Lemma main_setup_safe (rng : Type) (mt19937 : Z -> rng)
  (rnd_dist : rng -> Q * rng) (sqrt : Q -> Q) :
  (forall h, 0 <= fst (rnd_dist h) /\ fst (rnd_dist h) < 1) ->
  exists s,
    main_setup rng mt19937 rnd_dist sqrt = Ok s /\
    sim_ok s /\
    Z.of_nat (length (part_list (ions s))) = NUM_IONS /\
    Z.of_nat (length (part_list (electrons s))) = NUM_IONS.
Proof.
  intros Hrnd. unfold main_setup.
  assert (Hg : grid_ok (make_domain (NC + 1) DX 0)).
  { apply make_domain_ok; [unfold NC; lia | reflexivity]. }
  set (d := make_domain (NC + 1) DX 0) in *.
  destruct Hg as (Hwf & Hni & L1 & L2 & L3 & L4 & L5 & L6 & L7).
  match goal with
  | |- context [Init rng rnd_dist sqrt d ?sp ?g] =>
      pose proof (Init_keeps_inside rng rnd_dist sqrt d sp g Hrnd Hwf Hni
                    (Forall_nil _)) as Hi;
      destruct (Init_effect rng rnd_dist sqrt d sp g) as (Ci & _);
      destruct (Init rng rnd_dist sqrt d sp g) as [ions1 g1]
  end.
  cbn [fst new_Species part_list length Z.of_nat Z.add] in Hi, Ci.
  cbv beta iota.
  match goal with
  | |- context [Init rng rnd_dist sqrt d ?sp g1] =>
      pose proof (Init_keeps_inside rng rnd_dist sqrt d sp g1 Hrnd Hwf Hni
                    (Forall_nil _)) as He;
      destruct (Init_effect rng rnd_dist sqrt d sp g1) as (Ce & _);
      destruct (Init rng rnd_dist sqrt d sp g1) as [electrons1 g2]
  end.
  cbn [fst new_Species part_list length Z.of_nat Z.add] in He, Ce.
  cbv beta iota.
  destruct (ScatterSpecies_ok d ions1 (ndi d) Hwf ltac:(lia) L5 Hi)
    as (a_ndi & E1 & La1).
  rewrite E1. cbn [bind].
  destruct (ScatterSpecies_ok d electrons1 (nde d) Hwf ltac:(lia) L4 He)
    as (a_nde & E2 & La2).
  rewrite E2. cbn [bind].
  set (d1 := set_fields d (phi d) (ef d) a_nde a_ndi (veli d) (vele d)).
  destruct (ComputeRho_ok d1 ions1 electrons1)
    as (r & E5 & Lr & _); try (cbn; lia || assumption).
  rewrite E5. cbn [bind].
  set (d2 := set_rho d1 r).
  destruct (SolvePotential_total sqrt d2 (phi d2) (rho d2))
    as (b & a_phi & E6 & Lphi); try (cbn; lia || assumption).
  rewrite E6. cbn [bind].
  destruct (ComputeEF_ok d2 a_phi (ef d2))
    as (a_ef & E7 & Lef & _); try (cbn; lia || assumption).
  rewrite E7. cbn [bind].
  set (d3 := set_fields d2 a_phi a_ef (nde d2) (ndi d2) (veli d2) (vele d2)).
  assert (Hwf3 : wf_domain d3) by exact Hwf.
  destruct (RewindSpecies_ok d3 ions1 a_ef Hwf3 Lef Hi)
    as (sp_i & E8 & Hi' & Li).
  rewrite E8. cbn [bind].
  destruct (RewindSpecies_ok d3 electrons1 a_ef Hwf3 Lef He)
    as (sp_e & E9 & He' & Le).
  rewrite E9. cbn [bind].
  eexists. split; [reflexivity|].
  cbn [domain ions electrons]. rewrite Li, Le.
  split; [|split; assumption].
  split; [|split; assumption].
  unfold grid_ok. cbn. repeat split; try assumption; apply Hwf.
Qed.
---*---
* **Problem details**
In the listing above, find the line containing "destruct (ComputeEF_ok d2 a_phi (ef d2))" and the line containing "destruct (RewindSpecies_ok d3 ions1", then repeat those two lines and everything between them exactly.

* **Task solution**
  destruct (ComputeEF_ok d2 a_phi (ef d2))
    as (a_ef & E7 & Lef & _); try (cbn; lia || assumption).
  rewrite E7. cbn [bind].
  set (d3 := set_fields d2 a_phi a_ef (nde d2) (ndi d2) (veli d2) (vele d2)).
  assert (Hwf3 : wf_domain d3) by exact Hwf.
  destruct (RewindSpecies_ok d3 ions1 a_ef Hwf3 Lef Hi)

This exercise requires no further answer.